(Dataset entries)
========

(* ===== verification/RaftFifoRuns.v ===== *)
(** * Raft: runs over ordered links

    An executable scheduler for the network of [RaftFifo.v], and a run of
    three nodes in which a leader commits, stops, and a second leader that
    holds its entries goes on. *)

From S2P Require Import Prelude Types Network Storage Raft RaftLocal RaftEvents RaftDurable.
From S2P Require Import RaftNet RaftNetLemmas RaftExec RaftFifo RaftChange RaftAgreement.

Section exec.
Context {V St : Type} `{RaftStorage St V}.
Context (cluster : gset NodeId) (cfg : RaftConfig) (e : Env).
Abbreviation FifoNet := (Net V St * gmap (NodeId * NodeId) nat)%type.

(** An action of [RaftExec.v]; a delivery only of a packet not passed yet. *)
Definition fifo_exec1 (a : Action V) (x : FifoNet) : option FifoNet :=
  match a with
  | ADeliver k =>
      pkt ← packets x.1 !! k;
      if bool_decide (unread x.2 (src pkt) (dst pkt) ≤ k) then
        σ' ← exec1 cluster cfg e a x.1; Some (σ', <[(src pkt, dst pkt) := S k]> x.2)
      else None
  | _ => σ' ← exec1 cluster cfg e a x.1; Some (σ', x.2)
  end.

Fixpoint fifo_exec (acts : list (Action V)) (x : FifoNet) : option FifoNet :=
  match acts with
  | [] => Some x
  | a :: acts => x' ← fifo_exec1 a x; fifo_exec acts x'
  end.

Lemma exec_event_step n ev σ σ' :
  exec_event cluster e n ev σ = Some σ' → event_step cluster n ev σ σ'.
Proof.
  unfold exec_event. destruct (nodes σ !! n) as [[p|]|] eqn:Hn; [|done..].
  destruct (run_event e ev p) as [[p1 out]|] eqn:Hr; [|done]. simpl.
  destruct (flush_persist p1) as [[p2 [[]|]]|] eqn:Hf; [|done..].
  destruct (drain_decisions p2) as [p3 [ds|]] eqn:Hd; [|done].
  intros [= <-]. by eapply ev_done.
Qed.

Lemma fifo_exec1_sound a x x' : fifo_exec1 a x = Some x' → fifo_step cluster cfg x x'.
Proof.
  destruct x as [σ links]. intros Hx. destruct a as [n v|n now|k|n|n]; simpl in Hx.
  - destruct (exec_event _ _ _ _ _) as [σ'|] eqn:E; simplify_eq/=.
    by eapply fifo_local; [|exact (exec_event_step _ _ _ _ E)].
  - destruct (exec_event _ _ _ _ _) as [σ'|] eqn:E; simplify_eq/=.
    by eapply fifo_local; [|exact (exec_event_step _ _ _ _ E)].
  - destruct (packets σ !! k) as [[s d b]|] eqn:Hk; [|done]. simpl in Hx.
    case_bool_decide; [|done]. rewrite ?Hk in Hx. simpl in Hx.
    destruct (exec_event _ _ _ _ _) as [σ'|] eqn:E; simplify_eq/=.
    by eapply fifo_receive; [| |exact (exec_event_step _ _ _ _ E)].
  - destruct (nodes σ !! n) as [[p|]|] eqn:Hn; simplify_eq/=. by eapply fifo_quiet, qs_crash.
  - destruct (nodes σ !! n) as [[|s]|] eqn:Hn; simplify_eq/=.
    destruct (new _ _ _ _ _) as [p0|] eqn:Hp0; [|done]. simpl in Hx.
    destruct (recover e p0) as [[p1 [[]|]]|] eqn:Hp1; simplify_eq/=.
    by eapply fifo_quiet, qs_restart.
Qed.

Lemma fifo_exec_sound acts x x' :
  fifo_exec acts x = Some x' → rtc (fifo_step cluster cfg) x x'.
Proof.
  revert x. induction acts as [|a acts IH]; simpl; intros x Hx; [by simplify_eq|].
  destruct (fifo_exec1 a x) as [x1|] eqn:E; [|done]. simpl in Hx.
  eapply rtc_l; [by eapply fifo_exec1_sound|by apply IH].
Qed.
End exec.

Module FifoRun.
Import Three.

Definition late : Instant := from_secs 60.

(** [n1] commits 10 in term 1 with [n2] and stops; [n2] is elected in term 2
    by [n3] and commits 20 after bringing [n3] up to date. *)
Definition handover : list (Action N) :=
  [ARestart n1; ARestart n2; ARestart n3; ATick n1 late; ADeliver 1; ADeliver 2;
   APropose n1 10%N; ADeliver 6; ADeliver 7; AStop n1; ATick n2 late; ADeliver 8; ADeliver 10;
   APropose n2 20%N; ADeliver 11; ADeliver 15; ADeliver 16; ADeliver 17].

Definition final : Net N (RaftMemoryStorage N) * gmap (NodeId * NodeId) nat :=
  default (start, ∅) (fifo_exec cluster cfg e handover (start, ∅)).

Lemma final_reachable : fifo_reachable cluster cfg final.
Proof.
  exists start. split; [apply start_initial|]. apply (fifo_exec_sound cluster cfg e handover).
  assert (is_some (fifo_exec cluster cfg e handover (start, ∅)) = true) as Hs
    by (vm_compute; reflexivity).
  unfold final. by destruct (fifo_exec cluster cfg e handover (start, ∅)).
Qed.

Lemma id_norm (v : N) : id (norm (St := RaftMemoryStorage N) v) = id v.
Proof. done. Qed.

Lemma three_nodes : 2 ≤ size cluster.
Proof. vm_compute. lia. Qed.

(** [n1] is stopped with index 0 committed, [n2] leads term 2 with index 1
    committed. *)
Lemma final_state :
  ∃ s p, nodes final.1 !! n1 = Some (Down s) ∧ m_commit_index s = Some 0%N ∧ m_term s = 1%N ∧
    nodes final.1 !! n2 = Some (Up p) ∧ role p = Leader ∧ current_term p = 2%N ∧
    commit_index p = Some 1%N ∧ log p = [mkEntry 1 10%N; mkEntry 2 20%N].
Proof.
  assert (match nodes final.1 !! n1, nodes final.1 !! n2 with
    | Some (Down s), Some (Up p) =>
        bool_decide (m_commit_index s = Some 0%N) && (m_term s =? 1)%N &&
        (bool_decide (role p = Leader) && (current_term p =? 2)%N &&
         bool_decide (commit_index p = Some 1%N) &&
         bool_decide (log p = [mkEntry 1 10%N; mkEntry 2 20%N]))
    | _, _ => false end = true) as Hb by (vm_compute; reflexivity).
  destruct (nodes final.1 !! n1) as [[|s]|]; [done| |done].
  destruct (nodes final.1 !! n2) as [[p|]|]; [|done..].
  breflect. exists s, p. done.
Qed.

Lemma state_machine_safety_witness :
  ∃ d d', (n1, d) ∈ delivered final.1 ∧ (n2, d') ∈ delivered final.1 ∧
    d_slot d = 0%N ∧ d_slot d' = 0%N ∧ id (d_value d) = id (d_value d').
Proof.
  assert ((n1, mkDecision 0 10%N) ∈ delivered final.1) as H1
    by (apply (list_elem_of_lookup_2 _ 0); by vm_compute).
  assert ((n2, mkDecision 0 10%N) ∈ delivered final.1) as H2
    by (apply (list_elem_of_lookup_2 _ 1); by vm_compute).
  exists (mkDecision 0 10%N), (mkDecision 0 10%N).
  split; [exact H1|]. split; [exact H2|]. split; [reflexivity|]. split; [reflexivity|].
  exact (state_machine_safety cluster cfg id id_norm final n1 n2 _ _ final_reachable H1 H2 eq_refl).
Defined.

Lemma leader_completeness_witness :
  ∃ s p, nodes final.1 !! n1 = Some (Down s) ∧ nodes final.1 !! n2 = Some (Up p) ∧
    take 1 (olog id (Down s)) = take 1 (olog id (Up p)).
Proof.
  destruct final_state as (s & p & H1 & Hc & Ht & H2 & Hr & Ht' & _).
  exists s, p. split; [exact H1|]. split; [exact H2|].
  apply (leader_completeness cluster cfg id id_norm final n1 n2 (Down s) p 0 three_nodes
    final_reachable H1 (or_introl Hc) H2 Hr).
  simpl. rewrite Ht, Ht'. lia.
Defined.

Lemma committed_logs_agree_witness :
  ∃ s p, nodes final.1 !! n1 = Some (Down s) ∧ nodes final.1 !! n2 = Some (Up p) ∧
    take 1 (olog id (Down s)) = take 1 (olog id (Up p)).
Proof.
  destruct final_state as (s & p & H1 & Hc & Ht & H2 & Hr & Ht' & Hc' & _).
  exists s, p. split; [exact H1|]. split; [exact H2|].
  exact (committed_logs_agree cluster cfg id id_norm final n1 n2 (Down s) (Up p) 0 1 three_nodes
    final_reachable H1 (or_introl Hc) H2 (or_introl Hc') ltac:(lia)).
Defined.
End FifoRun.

========

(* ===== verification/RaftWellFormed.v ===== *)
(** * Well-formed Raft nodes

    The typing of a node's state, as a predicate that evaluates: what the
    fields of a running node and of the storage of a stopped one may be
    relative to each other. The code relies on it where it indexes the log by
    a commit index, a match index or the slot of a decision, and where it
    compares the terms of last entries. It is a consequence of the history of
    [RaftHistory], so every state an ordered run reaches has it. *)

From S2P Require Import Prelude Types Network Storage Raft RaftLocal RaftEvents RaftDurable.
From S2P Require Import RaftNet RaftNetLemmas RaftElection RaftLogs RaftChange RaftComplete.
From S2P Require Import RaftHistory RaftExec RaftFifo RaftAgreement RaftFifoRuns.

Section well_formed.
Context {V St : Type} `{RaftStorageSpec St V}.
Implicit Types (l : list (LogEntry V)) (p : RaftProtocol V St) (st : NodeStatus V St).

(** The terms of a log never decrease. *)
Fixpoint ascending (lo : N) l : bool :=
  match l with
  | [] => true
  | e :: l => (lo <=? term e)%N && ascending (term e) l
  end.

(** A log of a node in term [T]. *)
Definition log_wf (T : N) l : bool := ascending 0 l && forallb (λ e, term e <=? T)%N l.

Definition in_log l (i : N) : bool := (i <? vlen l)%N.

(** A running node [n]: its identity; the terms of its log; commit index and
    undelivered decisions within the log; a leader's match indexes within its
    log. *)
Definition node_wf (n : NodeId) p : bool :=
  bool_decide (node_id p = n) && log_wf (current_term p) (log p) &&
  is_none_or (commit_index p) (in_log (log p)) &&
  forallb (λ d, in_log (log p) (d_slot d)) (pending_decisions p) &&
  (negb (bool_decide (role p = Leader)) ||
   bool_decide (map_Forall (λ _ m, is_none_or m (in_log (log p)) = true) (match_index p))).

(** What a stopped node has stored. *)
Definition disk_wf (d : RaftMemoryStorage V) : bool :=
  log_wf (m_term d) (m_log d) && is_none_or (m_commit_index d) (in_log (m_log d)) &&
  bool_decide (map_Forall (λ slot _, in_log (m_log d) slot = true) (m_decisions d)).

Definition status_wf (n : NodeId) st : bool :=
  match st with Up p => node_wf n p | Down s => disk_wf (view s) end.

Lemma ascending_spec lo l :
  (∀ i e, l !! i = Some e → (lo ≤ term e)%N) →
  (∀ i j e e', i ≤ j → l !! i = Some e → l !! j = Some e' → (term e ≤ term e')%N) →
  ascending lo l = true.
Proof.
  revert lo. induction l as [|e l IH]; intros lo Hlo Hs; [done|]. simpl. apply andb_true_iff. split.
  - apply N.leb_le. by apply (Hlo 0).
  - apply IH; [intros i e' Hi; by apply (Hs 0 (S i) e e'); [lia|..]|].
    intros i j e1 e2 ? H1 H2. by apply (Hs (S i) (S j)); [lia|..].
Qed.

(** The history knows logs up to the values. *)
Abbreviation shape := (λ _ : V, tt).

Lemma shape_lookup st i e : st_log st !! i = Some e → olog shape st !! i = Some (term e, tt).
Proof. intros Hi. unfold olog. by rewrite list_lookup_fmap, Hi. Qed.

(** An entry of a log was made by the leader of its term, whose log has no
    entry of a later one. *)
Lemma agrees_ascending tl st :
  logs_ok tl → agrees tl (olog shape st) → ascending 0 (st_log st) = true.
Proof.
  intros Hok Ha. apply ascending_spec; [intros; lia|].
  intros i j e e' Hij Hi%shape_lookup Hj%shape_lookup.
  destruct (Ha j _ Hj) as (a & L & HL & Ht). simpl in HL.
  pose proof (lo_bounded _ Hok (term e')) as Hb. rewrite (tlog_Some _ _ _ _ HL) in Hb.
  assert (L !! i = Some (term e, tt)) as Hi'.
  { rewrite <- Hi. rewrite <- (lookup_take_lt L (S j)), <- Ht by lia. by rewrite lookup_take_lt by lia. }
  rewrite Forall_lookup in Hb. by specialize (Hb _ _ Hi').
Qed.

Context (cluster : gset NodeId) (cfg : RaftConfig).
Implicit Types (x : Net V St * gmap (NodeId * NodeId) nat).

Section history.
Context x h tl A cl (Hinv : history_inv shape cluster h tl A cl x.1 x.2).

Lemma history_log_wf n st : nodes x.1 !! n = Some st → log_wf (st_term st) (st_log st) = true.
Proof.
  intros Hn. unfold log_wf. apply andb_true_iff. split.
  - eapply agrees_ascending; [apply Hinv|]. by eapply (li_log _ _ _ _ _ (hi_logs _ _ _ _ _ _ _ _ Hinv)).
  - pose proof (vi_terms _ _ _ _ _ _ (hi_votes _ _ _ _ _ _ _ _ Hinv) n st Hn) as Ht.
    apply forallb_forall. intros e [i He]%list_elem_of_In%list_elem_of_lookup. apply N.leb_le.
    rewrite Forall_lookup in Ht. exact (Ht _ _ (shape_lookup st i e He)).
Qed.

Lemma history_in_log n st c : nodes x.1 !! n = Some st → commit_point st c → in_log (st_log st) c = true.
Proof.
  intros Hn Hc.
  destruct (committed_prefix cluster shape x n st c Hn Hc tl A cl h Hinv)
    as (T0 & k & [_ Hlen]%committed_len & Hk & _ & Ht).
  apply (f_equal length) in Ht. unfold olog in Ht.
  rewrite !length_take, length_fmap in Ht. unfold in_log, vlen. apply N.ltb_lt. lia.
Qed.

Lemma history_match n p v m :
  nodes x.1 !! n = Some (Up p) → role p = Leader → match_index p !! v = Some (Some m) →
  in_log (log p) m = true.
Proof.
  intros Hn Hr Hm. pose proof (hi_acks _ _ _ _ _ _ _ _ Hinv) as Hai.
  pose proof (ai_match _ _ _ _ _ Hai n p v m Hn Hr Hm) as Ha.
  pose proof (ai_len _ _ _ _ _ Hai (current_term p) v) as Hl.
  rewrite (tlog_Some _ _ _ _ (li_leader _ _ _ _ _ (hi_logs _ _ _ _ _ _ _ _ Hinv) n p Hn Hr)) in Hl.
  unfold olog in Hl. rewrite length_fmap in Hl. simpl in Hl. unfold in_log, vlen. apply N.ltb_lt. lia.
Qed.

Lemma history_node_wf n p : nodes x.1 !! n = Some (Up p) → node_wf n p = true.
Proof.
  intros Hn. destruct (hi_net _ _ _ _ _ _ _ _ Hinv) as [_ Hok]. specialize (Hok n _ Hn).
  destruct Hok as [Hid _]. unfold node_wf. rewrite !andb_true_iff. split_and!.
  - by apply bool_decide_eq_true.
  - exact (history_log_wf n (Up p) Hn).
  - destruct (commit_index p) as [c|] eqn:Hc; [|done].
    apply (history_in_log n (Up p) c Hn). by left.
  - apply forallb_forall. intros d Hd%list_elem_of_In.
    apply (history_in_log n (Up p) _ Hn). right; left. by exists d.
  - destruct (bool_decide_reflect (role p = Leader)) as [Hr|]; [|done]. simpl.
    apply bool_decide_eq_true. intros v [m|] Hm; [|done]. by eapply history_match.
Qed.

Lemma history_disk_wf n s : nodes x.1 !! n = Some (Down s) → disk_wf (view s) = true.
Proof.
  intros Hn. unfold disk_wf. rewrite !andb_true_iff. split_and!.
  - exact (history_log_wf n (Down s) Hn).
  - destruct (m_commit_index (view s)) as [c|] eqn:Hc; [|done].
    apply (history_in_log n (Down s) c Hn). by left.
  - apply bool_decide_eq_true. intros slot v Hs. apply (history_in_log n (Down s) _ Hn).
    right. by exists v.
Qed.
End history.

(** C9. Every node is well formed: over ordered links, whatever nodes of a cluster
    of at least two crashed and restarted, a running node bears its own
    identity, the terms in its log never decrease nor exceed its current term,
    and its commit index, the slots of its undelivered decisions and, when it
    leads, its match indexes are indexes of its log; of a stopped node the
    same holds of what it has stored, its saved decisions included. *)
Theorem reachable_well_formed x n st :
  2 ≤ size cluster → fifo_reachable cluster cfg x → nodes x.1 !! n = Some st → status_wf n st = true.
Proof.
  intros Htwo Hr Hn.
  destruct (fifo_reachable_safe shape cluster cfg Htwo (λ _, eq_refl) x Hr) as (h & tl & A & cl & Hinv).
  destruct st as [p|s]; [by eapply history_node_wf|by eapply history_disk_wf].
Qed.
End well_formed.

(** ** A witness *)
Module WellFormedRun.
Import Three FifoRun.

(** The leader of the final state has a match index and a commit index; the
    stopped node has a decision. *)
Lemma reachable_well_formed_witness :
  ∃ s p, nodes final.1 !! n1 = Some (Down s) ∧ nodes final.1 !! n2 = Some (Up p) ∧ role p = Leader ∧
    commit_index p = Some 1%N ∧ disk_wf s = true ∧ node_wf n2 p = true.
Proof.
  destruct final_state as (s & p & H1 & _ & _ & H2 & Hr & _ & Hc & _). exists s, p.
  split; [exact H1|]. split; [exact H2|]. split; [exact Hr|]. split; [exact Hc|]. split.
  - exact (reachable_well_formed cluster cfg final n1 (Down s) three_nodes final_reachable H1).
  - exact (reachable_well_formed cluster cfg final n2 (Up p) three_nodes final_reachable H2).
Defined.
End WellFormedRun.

========

§ **WHAT IS BEING ASKED**
The answer must consist of each line from the entries that contains the string "ordered".

§ **WRITTEN RESPONSE**
(** * Raft: runs over ordered links
    [RaftHistory], so every state an ordered run reaches has it. *)
(** C9. Every node is well formed: over ordered links, whatever nodes of a cluster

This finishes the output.